Can’t really answer your question on the kids adapting, my two are young adults, but I will say they have seen a different side of their father ; his true colours, and they dislike it, one of them actually doesn’t want anything to do with him, it hurts watching them hurt.
Friends, you’ll find the friends that are solid gold, you will also get surprises, some who you would think would be there may not step upto the plate, I find the support totally overwhelming as years of put downs catch up on you. Keep that strength going and take it from your kids as well, they are your future. xx
30th December 2018 at 4:50 pm #69590
Thankyou so much. My husband and family has really tested my emotional strength but thanks to yous, every day is gettin better 🙂
30th December 2018 at 8:19 pm #69600
Any tips for saving money when leaving with the kids? Could do with loads of advice on even the little things that will make a big difference 🙂
30th December 2018 at 10:59 pm #69607
Hi silver fox, what I’ve done this year is to stop buying me stuff just fir the sake of it, that money I’ve put away. I also get PIP, which I’ve managed to not touch and that comes straight out my bank and into a purse,which is hidden away. My mum taught me that all women should have a rainy day fund, ready for me to leave one day. (diesnt matter what the rainy day is. I don’t think she meant a domestic abuse scenario, but Ive tried to have money behind me throughout my life. Which I did have, until my oh and I got together). I know once I’ve left I won’t have the ability to save as much, but will have a nest egg to start me on my new life.

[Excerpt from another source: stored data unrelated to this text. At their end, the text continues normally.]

(** The sizes of a packet: [encodeData] makes D = ceil(L/10) data frames,
    L being the UTF-8 length of the input, P = max(4, ceil(D/4)) parity
    frames and D + P frames in total, which is at most 255 exactly when L
    is at most 2040; [frames] holds D + P frames and the frame at
    position r has [frameIndex] r.  For the input "A", L = 1, D = 1, P = 4,
    there are 5 frames and frame 0 has the data chunk 0x41 followed by nine
    zeros. *)
Lemma encodeData_sizing :
  (forall (s : list Z) (drawn : Z),
      let L := Z.of_nat (length (TextEncoder_encode s)) in
      let p := encodeData s drawn in
      let D := Packet.dataFrames p in
      let P := Packet.parityFrames p in
      10 * (D - 1) < L <= 10 * D /\
      (exists q, 4 * (q - 1) < D <= 4 * q /\ P = Z.max 4 q) /\
      Packet.totalFrames p = D + P /\
      (Packet.totalFrames p <= 255 <-> L <= 2040) /\
      Z.of_nat (length (Packet.frames p)) = Packet.totalFrames p /\
      (forall (r : nat) f, Packet.frames p !! r = Some f -> frameIndex f = Z.of_nat r)) /\
  (forall drawn,
      let p := encodeData [0x41] drawn in
      Packet.originalDataLength p = 1 /\
      Packet.dataFrames p = 1 /\ Packet.parityFrames p = 4 /\
      Packet.totalFrames p = 5 /\
      dataChunk <$> Packet.frames p !! 0%nat = Some [0x41; 0; 0; 0; 0; 0; 0; 0; 0; 0]).
Proof.
  split.
  - intros s drawn L p D P.
    destruct (encodeData_frames s drawn) as [chunk Hframes]. fold p in Hframes.
    assert (HD : D = ceil_div L 10).
    { unfold D, p, encodeData; cbn [Packet.dataFrames]. fold L.
      rewrite Z2Nat.id; [reflexivity|].
      unfold ceil_div. apply Z.div_pos; lia. }
    assert (HP : P = Z.max 4 (ceil_div D 4)).
    { unfold P, D, p, encodeData; cbn [Packet.parityFrames Packet.dataFrames].
      unfold RS_MIN_PARITY_FRAMES.
      rewrite Nat2Z.inj_max, Z2Nat.id; [reflexivity|].
      unfold ceil_div. apply Z.div_pos; lia. }
    assert (HT : Packet.totalFrames p = D + P).
    { unfold P, D, p, encodeData;
        cbn [Packet.totalFrames Packet.parityFrames Packet.dataFrames]. lia. }
    assert (HL : 0 <= L) by (unfold L; lia).
    unfold ceil_div in HD, HP.
    repeat split.
    + Z.div_mod_to_equations; lia.
    + Z.div_mod_to_equations; lia.
    + exists ((D + 4 - 1) / 4). split; [Z.div_mod_to_equations; lia|exact HP].
    + exact HT.
    + intros Hle. Z.div_mod_to_equations; lia.
    + intros Hle. Z.div_mod_to_equations; lia.
    + rewrite Hframes, length_map, length_zrange.
      rewrite Z2Nat.id; [reflexivity|]. rewrite HT. Z.div_mod_to_equations; lia.
    + intros r f Hr. rewrite Hframes, list_lookup_fmap in Hr.
      destruct (zrange _ !! r) as [z|] eqn:Hz; [|discriminate].
      injection Hr as <-. cbn [frameIndex].
      assert (Hlt : (r < Z.to_nat (Packet.totalFrames p))%nat).
      { apply lookup_lt_Some in Hz. now rewrite length_zrange in Hz. }
      rewrite lookup_zrange in Hz by exact Hlt. congruence.
  - intros drawn. vm_compute. repeat split.
Qed.

(** ** Lossless round trip: loops that fill arrays *)

Lemma for_up_ext {S : Type} (n : nat) (body1 body2 : Z -> S -> S) (s : S) :
  (forall i a, 0 <= i < Z.of_nat n -> body1 i a = body2 i a) ->
  for_up n body1 s = for_up n body2 s.
Proof.
  induction n as [|n IH]; intros Hext; [reflexivity|].
  rewrite !for_up_S, IH by (intros; apply Hext; lia).
  apply Hext. lia.
Qed.

Lemma store_app_r (pre l : list Z) (i v : Z) :
  0 <= i ->
  store (pre ++ l) (Z.of_nat (length pre) + i) v = pre ++ store l i v.
Proof.
  intros Hi. unfold store.
  destruct (Z.leb_spec 0 (Z.of_nat (length pre) + i)); [|lia].
  destruct (Z.leb_spec 0 i); [|lia].
  replace (Z.to_nat (Z.of_nat (length pre) + i)) with (length pre + Z.to_nat i)%nat by lia.
  apply insert_app_r.
Qed.

(** A loop that stores one value per round into consecutive cells. *)
Lemma for_up_fill (n m : nat) (pre : list Z) (v : Z -> Z) :
  for_up n (fun i arr => store arr (Z.of_nat (length pre) + i) (v i))
    (pre ++ repeat 0 (n + m))
  = pre ++ map (fun i => u8 (v i)) (zrange n) ++ repeat 0 m.
Proof.
  revert m. induction n as [|n IH]; intros m; [reflexivity|].
  rewrite for_up_S.
  replace (S n + m)%nat with (n + S m)%nat by lia.
  rewrite IH. unfold zrange. rewrite seq_S, !map_app. cbn [map repeat Nat.add].
  rewrite app_assoc.
  replace (Z.of_nat (length pre) + Z.of_nat n)
    with (Z.of_nat (length (pre ++ map (fun i => u8 (v i)) (map Z.of_nat (seq 0 n)))) + 0)
    by (rewrite length_app, !length_map, length_seq; lia).
  rewrite store_app_r by lia.
  rewrite <- !app_assoc. reflexivity.
Qed.

Lemma for_up_fill_new (n : nat) (v : Z -> Z) :
  for_up n (fun i arr => store arr i (v i)) (newU8 n)
  = map (fun i => u8 (v i)) (zrange n).
Proof.
  pose proof (for_up_fill n 0 [] v) as Hf. cbn [length app Z.of_nat] in Hf.
  rewrite Nat.add_0_r, app_nil_r in Hf. exact Hf.
Qed.

Lemma get_map_zrange (f : Z -> Z) (n : nat) (i : Z) :
  0 <= i < Z.of_nat n -> get (map f (zrange n)) i = f i.
Proof.
  intros Hi. unfold get. destruct (Z.leb_spec 0 i); [|lia].
  rewrite list_lookup_fmap, lookup_zrange by lia. cbn. f_equal. lia.
Qed.

Lemma get_app_l (l1 l2 : list Z) i :
  0 <= i < Z.of_nat (length l1) -> get (l1 ++ l2) i = get l1 i.
Proof.
  intros Hi. unfold get. destruct (Z.leb_spec 0 i); [|lia].
  rewrite lookup_app_l by lia. reflexivity.
Qed.
Lemma printReport_exact s :
  printReport s
  = ({| errors := errors s; warnings := warnings s;
        stdout := stdout s ++ report_lines (warnings s) (errors s);
        trace := trace s |},
     match errors s with [] => Done tt | _ :: _ => Exited 1 end).
Proof.
  unfold printReport, report_lines.
  unfold bind at 1. unfold console_log at 1.
  unfold bind at 1. unfold get_state at 1. cbn [warnings errors stdout trace].
  unfold bind at 1.
  destruct (warnings s) as [|w ws] eqn:Hw.
  - cbn [length Nat.eqb negb when ret].
    unfold bind at 1. unfold get_state at 1. cbn [warnings errors stdout trace].
    unfold bind at 1.
    destruct (errors s) as [|e es] eqn:He.
    + cbn [length Nat.eqb negb when ret]. unfold console_log.
      cbn [errors warnings stdout trace]. report_lines_eq.
    + cbn [length Nat.eqb negb when].
      unfold bind at 1. unfold console_log at 1.
      unfold bind at 1. rewrite for_each_log.
      unfold bind at 1. unfold console_log at 1. unfold exit.
      cbn [warnings errors stdout trace]. report_lines_eq.
  - cbn [length Nat.eqb negb when].
    unfold bind at 1. unfold console_log at 1.
    unfold bind at 1. rewrite for_each_log.
    unfold console_log at 1.
    unfold bind at 1. unfold get_state at 1. cbn [warnings errors stdout trace].
    unfold bind at 1.
    destruct (errors s) as [|e es] eqn:He.
    + cbn [length Nat.eqb negb when ret]. unfold console_log.
      cbn [errors warnings stdout trace].
      report_lines_eq.
    + cbn [length Nat.eqb negb when].
      unfold bind at 1. unfold console_log at 1.
      unfold bind at 1. rewrite for_each_log.
      unfold bind at 1. unfold console_log at 1. unfold exit.
      cbn [warnings errors stdout trace]. report_lines_eq.
Qed.

Section RunExact.
Variable JSON_parse : jsstring -> option JsValue.
Variable fs : FS.

(** The run on a truthy manifest, with its output. *)
Lemma run_exact :
  truthy (manifest_read JSON_parse fs) = true ->
  let m := manifest_read JSON_parse fs in
  let d := recorded (checkBundle fs m) in
  run JSON_parse fs
  = {| final := {| errors := errors d; warnings := warnings d;
                   stdout := stdout d
                             ++ match outcome (checkBundle fs m) with
                                | Thrown _ => []
                                | _ => report_lines (warnings d) (errors d)
                                end;
                   trace := OpReadFile MANIFEST :: trace d |};
       uncaught := match outcome (checkBundle fs m) with
                   | Thrown e => Some e
                   | _ => None
                   end;
       exit_code := match outcome (checkBundle fs m) with
                    | Thrown _ => 1
                    | _ => match errors d with [] => 0 | _ :: _ => 1 end
                    end |}.
Proof.
  intros Hm m d. unfold run, validatePlugin. unfold bind at 1.
  rewrite readJson_manifest. cbv beta iota. rewrite Hm. fold m. cbn [negb].
  unfold validateManifest. rewrite bind_run by apply framed_checkBundle.
  fold d. rewrite extend_initial_l.
  destruct (framed_checkBundle fs m) as [_ Hexit].
  destruct (outcome (checkBundle fs m)) as [[]|e|c] eqn:Ho.
  - rewrite printReport_exact.
    cbn [extend touched errors warnings trace stdout app].
    by destruct (errors d).
  - cbn [extend touched errors warnings trace stdout app].
    by rewrite app_nil_r.
  - by destruct (Hexit c).
Qed.

End RunExact.

(** Splits a goal [records Q m] along the structure of [m]; [Qi] and [Qe]
    are the proofs that [Q] holds of the empty additions and is kept by
    [extend]. *)
Ltac records_step Qi Qe :=
  match goal with
  | |- records _ (bind _ _) =>
      apply (records_bind _ Qe); [solve [framed]|solve [framed]| |intros ?]
  | |- records _ (when _ _) => apply (records_when _ Qi)
  | |- records _ (ret _) => apply (records_ret _ Qi)
  | |- records _ (for_each _ _) =>
      apply (records_for_each _ Qi Qe); [intros ?; solve [framed]|intros ? ?]
  | |- records _ (match ?x with _ => _ end) => destruct x eqn:?
  end.

Lemma recorded_to_string v : recorded (to_string v) = initial.
Proof. unfold recorded, to_string. by destruct (toString v). Qed.

Lemma recorded_path_join v : recorded (path_join v) = initial.
Proof. unfold recorded. by destruct v. Qed.

Lemma progress_only_initial : progress_only initial.
Proof. constructor. Qed.

Lemma progress_only_extend a b :
  progress_only a -> progress_only b -> progress_only (extend a b).
Proof. intros Ha Hb. by apply Forall_app. Qed.

(** The leaves of the validator that print nothing. *)
Ltac silent_leaf :=
  unfold records;
  first [rewrite (proj1 (exists_spec _ _))
        |rewrite (proj1 (readFile_spec _ _))
        |rewrite (proj1 (readdir_spec _ _))
        |rewrite recorded_to_string
        |rewrite recorded_path_join
        |idtac];
  by constructor.

Ltac progress_leaf :=
  match goal with
  | |- records _ (console_log _) =>
      unfold records; apply Forall_cons; split; [by vm_compute|constructor]
  | |- _ => silent_leaf
  end.

Ltac progress_tac :=
  repeat first [records_step progress_only_initial progress_only_extend
               |progress_leaf].

Lemma progress_only_checkBundle fs m : records progress_only (checkBundle fs m).
Proof.
  unfold checkBundle, checkName, checkRequiredFields, logName, checkLogo,
    checkDirectories, checkSkills, checkRules, checkCommands, checkAgents,
    checkEntries, checkSkill, checkRule, checkEntry, checkKeys.
  progress_tac.
Qed.

Lemma report_line_not_progress ws es line :
  line ∈ report_lines ws es -> is_progress_line line = false.
Proof.
  unfold report_lines. rewrite !elem_of_app, list_elem_of_singleton.
  intros [->|[Hw|He]]; [done| |].
  - destruct ws as [|w ws]; [by apply elem_of_nil in Hw|].
    apply elem_of_cons in Hw as [->|Hw]; [by vm_compute|].
    apply elem_of_app in Hw as [Hw|Hw].
    + apply list_elem_of_fmap in Hw as (x & -> & _). by vm_compute.
    + apply list_elem_of_singleton in Hw as ->. done.
  - destruct es as [|e es].
    + apply list_elem_of_singleton in He as ->. by vm_compute.
    + apply elem_of_cons in He as [->|He]; [by vm_compute|].
      apply elem_of_app in He as [He|He].
      * apply list_elem_of_fmap in He as (x & -> & _). by vm_compute.
      * apply list_elem_of_singleton in He as ->. done.
Qed.

Lemma success_line_in_report ws es :
  success_line ∈ report_lines ws es <-> es = [].
Proof.
  split.
  - unfold report_lines. rewrite !elem_of_app, list_elem_of_singleton.
    intros [H|[Hw|He]]; [discriminate| |].
    + destruct ws as [|w ws]; [by apply elem_of_nil in Hw|].
      apply elem_of_cons in Hw as [H|Hw].
      { apply (f_equal (starts_with [10003])) in H. by vm_compute in H. }
      apply elem_of_app in Hw as [Hw|Hw].
      * apply list_elem_of_fmap in Hw as (x & H & _).
        apply (f_equal (starts_with [10003])) in H. by vm_compute in H.
      * by apply list_elem_of_singleton in Hw.
    + destruct es as [|e es]; [done|].
      apply elem_of_cons in He as [H|He].
      { apply (f_equal (starts_with [10003])) in H. by vm_compute in H. }
      apply elem_of_app in He as [He|He].
      * apply list_elem_of_fmap in He as (x & H & _).
        apply (f_equal (starts_with [10003])) in H. by vm_compute in H.
      * by apply list_elem_of_singleton in He.
  - intros ->. unfold report_lines. rewrite !elem_of_app. right. right.
    by apply list_elem_of_singleton.
Qed.

Lemma error_line_in_report ws es e : e ∈ es -> error_line e ∈ report_lines ws es.
Proof.
  intros He. unfold report_lines. rewrite !elem_of_app. right. right.
  destruct es as [|e0 es]; [by apply elem_of_nil in He|].
  right. apply elem_of_app. left. by apply list_elem_of_fmap_2.
Qed.

Lemma warning_line_in_report ws es w :
  w ∈ ws -> warning_line w ∈ report_lines ws es.
Proof.
  intros Hw. unfold report_lines. rewrite !elem_of_app. right. left.
  destruct ws as [|w0 ws]; [by apply elem_of_nil in Hw|].
  right. apply elem_of_app. left. by apply list_elem_of_fmap_2.
Qed.

(** X6. The report of a run that completes on a truthy manifest: after
    the progress lines come a blank line, the warnings block when there are
    warnings, and then the errors block or the success line; every recorded
    error and every recorded warning is listed. *)
Theorem report_of_completed_run JSON_parse fs :
  let m := manifest_read JSON_parse fs in
  let r := run JSON_parse fs in
  truthy m = true -> uncaught r = None ->
  stdout (final r)
  = stdout (recorded (checkBundle fs m))
    ++ report_lines (warnings (final r)) (errors (final r))
  /\ (forall e, e ∈ errors (final r) -> error_line e ∈ stdout (final r))
  /\ (forall w, w ∈ warnings (final r) -> warning_line w ∈ stdout (final r)).
Proof.
  intros m r Hm Hu. subst r. rewrite (run_exact _ _ Hm) in *. fold m in Hu |- *.
  cbn [final uncaught stdout errors warnings] in *.
  destruct (outcome (checkBundle fs m)) as [[]|e|c]; [|done|].
  - split; [done|]. split; intros x Hx; apply elem_of_app; right.
    + by apply error_line_in_report.
    + by apply warning_line_in_report.
  - split; [done|]. split; intros x Hx; apply elem_of_app; right.
    + by apply error_line_in_report.
    + by apply warning_line_in_report.
Qed.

My oh IS generous with money, on the big stuff, tv’s, cars, buying a house, gives me money just for at times, but the little things which eat away at my money putting me past my overdraft, he doesnt listen to me, just keeps asking fir a loan of money which he’ll not pay back, and I can’t ask for as it causes such an atmosphere, cos he pays the mortgage and the cars, and its only a small amount he’s borrowed. I can no longer work due to health problems, he knows what I get is enough to cover the bills but I’ve managed to squirrel quite a bit away now. It’s ALWAYS possible to do so, just make sure you hide any well. I’m sick of saying I’m skint, it’s like a mantra now. I’m letting him believe I’ve only got enough to pay household bills, I’ll NEVER let him know about my savings this time. Because every time, EVERY time, I’ve used ALL my savings for something and have had to start from scratch.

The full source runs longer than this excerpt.